Yes. Some studies have also found associations between music therapy and improved feeding outcomes, weight gain, and shorter length of stay in the NICU. These benefits are likely multifactorial.
When infants are more regulated, they often feed more efficiently and recover more quickly from feeds. When parents feel calmer and more supported, they may feel more confident engaging in caregiving routines such as pumping, feeding, and skin-to-skin care.
Music therapy is often integrated with other developmental care strategies, including oral motor interventions, cue-based feeding, positioning, and skin-to-skin contact. Rather than acting as a standalone treatment, it supports the overall caregiving environment and the shared regulation between parent and infant.
What Music Therapy in the NICU Actually Looks Like
Music therapy in the NICU is not the same as playing background music. Evidence-based NICU music therapy is typically provided by a trained, board-certified music therapist who carefully adapts sound, rhythm, and volume to the infant’s developmental stage and physiologic cues.
Interventions may include:
• live singing matched to the baby’s breathing or heart rate
• gentle humming or lullabies
• use of parent voice to support bonding
• timing sessions around sleep or feeding
The goal is not stimulation, but regulation. Music therapy is designed to support the immature nervous system, not overwhelm it.
A Low-Risk, High-Impact Support
One of the strengths of music therapy is that it is considered a low-risk intervention with potential high-impact benefits. It does not replace medical care, lactation support, or feeding therapy. Instead, it works alongside them.
Music therapy functions best as part of a broader regulation toolkit that may include skin-to-skin care, dim lighting, gentle touch, responsive feeding, and predictable routines.
For families navigating the NICU or the early postpartum period, music-based regulation strategies may:
• help parents feel more connected to their baby
• reduce stress during pumping or feeding
• support milk production through stress reduction
• improve infant stability and sleep
• support early bonding experiences
A Gentle Perspective for Parents
If music therapy is offered to you or your baby, it means your care team is looking for ways to support regulation, connection, and development during a challenging time.

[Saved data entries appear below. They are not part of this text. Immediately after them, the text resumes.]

(** * Storing *)

Lemma NewServer_identity (cfg : Config) (st : option DiskStore) (sg : HybridSigner) (sv : Server) :
  NewServer cfg st (Some sg) = Ok sv →
  Validate cfg = None ∧ config sv = cfg ∧ signer sv = sg ∧ identity sv = PublicIdentity sg.
Proof.
  unfold NewServer. destruct (Validate cfg); [done|]. destruct st; [|done]. by intros <-%(inj Ok).
Qed.

(** What the store holds under the identifier of an item it took. *)
Lemma put_stored_content (disk disk' : Disk) (s s' : DiskStore) (item : StoredItem) (now : Time) (m : Z) :
  store_ok s → disk_ok disk s → put_result disk s item disk' s' None → ValidateItem item now m = None →
  ∃ stored, items s' !! si_ItemID item = Some stored ∧
    (∃ file, disk' !! filename (si_ItemID item) = Some file ∧
       backed file stored (charge_of s' (si_ItemID item))) ∧
    (items s !! si_ItemID item = None → stored = item) ∧
    (same_content item stored ∨ Sha256.collides (ItemCommitment item) (ItemCommitment stored) ∨
     Sha256.collides (si_Payload item) (si_Payload stored)).
Proof.
  intros Hok Hd Hput Hv. destruct (put_result_ok _ _ _ _ _ _ Hok Hd Hput) as [Hok' Hd'].
  assert (∃ stored, items s' !! si_ItemID item = Some stored ∧ (items s !! si_ItemID item = None → stored = item))
    as (st & Hst & Hnew).
  { inversion Hput as [| |it Hit| |]; subst; [exists it; split; [done|congruence]|].
    exists item. split; [apply lookup_insert_eq|done]. }
  destruct (Hd' _ _ Hst) as [Hfile [t Ht]]. exists st. split_and!; try done.
  eapply item_id_content; [done|done|]. symmetry. by apply (ok_items s' Hok' _ _ Hst).
Qed.
Definition pruneToLocked (io : IO) (ctx : Ctx) (disk : Disk) (s : EncryptedDiskStore)
    (targetBytes targetRecords : Z) (now : Time) (excludeID : string)
  : Disk * EncryptedDiskStore * PruneReport * option error :=
  let records := Z.of_nat (size (entries s)) in
  if (used s <=? targetBytes) && (records <=? targetRecords) then (disk, s, noReport, None)
  else
    let candidates := prune_candidates s now excludeID in
    let need := Z.max (used s - targetBytes) 0 in
    let recordsToRemove := Z.max (records - targetRecords) 0 in
    let '(available, count) := prune_count candidates need recordsToRemove 0 0 in
    if (available <? need) || (count <? recordsToRemove)
    then (disk, s, noReport, Some ErrClientStorageFull)
    else prune_loop io ctx (take (Z.to_nat count) candidates) disk s noReport.

Definition Put (io : IO) (rand : Z → Result bytes) (ctx : option Ctx) (disk : Disk)
    (s : EncryptedDiskStore) (r : LocalRecord) (now : Time)
  : Disk * EncryptedDiskStore * PruneReport * option error :=
  match ctx with
  | None => (disk, s, noReport, Some "client store context is required"%string)
  | Some ctx =>
  match ctx None with
  | Some e => (disk, s, noReport, Some e)
  | None =>
  let r := normalizeLocalRecord r in
  match validateLocalRecord r now with
  | Some e => (disk, s, noReport, Some e)
  | None =>
  if closed s then (disk, s, noReport, Some ErrClientStoreClosed)
  else
  let filename := localRecordFilename (lr_ID r) in
  match sealRecord rand s r filename with
  | Err e => (disk, s, noReport, Some e)
  | Ok encoded =>
      let newCharge := localRecordCharge (blen encoded) in
      let old := entries s !! lr_ID r in
      let oldCharge := match old with Some m => m_Charge m | None => 0 end in
      let targetBeforeWrite := maxBytes s - newCharge + oldCharge in
      if targetBeforeWrite <? 0 then (disk, s, noReport, Some ErrClientStorageFull)
      else
        let targetRecords :=
          MaxClientStoreRecords -
          match old with Some m => if bool_decide (m_ID m = ""%string) then 1 else 0 | None => 1 end in
        match pruneToLocked (inner io) ctx disk s targetBeforeWrite targetRecords now (lr_ID r) with
        | (disk, s, report, Some e) => (disk, s, report, Some e)
        | (disk, s, report, None) =>
            match atomicWrite io temporaryRecordPrefix disk filename encoded with
            | (disk, Some e) => (disk, s, report, Some e)
            | (disk, None) =>
                (disk,
                 set_entries s (<[lr_ID r := metaFromRecord r filename newCharge]> (entries s))
                   (used s - oldCharge + newCharge),
                 report, None)
            end
        end
  end end end end.

Definition Get (io : IO) (ctx : option Ctx) (now : Time) (disk : Disk) (s : EncryptedDiskStore)
    (id : string) : Result LocalRecord :=
  match ctx with
  | None => Err "invalid local record lookup"
  | Some ctx =>
      if negb (validLocalRecordID id) then Err "invalid local record lookup"
      else match ctx None with
      | Some e => Err e
      | None =>
          if closed s then Err ErrClientStoreClosed
          else match entries s !! id with
               | None => Err ErrLocalRecordNotFound
               | Some m => readRecord io now disk s (m_Path m)
               end
      end
  end.

Definition Delete (io : IO) (ctx : option Ctx) (disk : Disk) (s : EncryptedDiskStore) (id : string)
  : Disk * EncryptedDiskStore * option error :=
  match ctx with
  | None => (disk, s, Some "invalid local record deletion"%string)
  | Some ctx =>
      if negb (validLocalRecordID id) then (disk, s, Some "invalid local record deletion"%string)
      else match ctx None with
      | Some e => (disk, s, Some e)
      | None =>
          if closed s then (disk, s, Some ErrClientStoreClosed)
          else match entries s !! id with
               | None => (disk, s, Some ErrLocalRecordNotFound)
               | Some m =>
                   match deleteMetaLocked io disk s m with
                   | (disk, s, Some e) => (disk, s, Some e)
                   | (disk, s, None) => (disk, s, io SyncDir)
                   end
               end
      end
  end.

Definition PruneTo (io : IO) (ctx : option Ctx) (disk : Disk) (s : EncryptedDiskStore)
    (targetBytes : Z) (now : Time) : Disk * EncryptedDiskStore * PruneReport * option error :=
  match ctx with
  | None => (disk, s, noReport, Some "invalid client prune target"%string)
  | Some ctx =>
      if (targetBytes <? 0) || (maxBytes s <? targetBytes) || IsZero now
      then (disk, s, noReport, Some "invalid client prune target"%string)
      else match ctx None with
      | Some e => (disk, s, noReport, Some e)
      | None =>
          if closed s then (disk, s, noReport, Some ErrClientStoreClosed)
          else pruneToLocked io ctx disk s targetBytes MaxClientStoreRecords now ""
      end
  end.

Definition set_max (s : EncryptedDiskStore) (m : Z) : EncryptedDiskStore :=
  {| key := key s; maxBytes := m; used := used s; entries := entries s; locked := locked s; closed := closed s |}.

And if formal music therapy is not available, simple practices at home may still offer emotional and physiologic benefits when used safely and with medical guidance. These may include:
• quiet humming or soft singing during feeding or skin-to-skin time
• choosing slow-tempo, low-volume music during pumping
• pairing a familiar song with calming routines to help the body associate sound with relaxation
• using recordings of a parent’s voice when separation is unavoidable
Always speak with your care team before introducing sound near medically fragile infants to ensure it aligns with your baby’s needs.
Small moments of calm matter. For your nervous system. For your baby’s nervous system. And for the relationship growing between you.
References
Kobus, S., Diezel, M., Dewan, M. V., Huening, B., Dathe, A. K., Felderhoff-Mueser, U., & Bruns, N. (2021). Music therapy is effective during sleep in preterm infants: A randomized controlled trial. International Journal of Environmental Research and Public Health, 18(16), 8245. https://doi.org/10.3390/ijerph18168245
Mirkin, A. (2018). The effects of music therapy on preterm infants in the NICU: A systematic review. Journal of Neonatal Nursing, 24(4), 177–184.
Singh, B. (2018). Impact of music therapy on amount of breast milk secretion among mothers of premature newborns. International Journal of Nursing Education, 10(3), 45–50.
Albino, T., Arrington, K., Monroy, N., Naik-Santana, K., & Wagner, S. (2020). Healing harmonies: Music therapy’s impact on NICU neonates. Texas A&M University Nursing Evidence-Based Practice Projects. https://oaktrust.library.tamu.edu
Standley, J. M. (2012). Music therapy research in the NICU: An updated meta-analysis. Neonatal Network, 31(5), 311–316.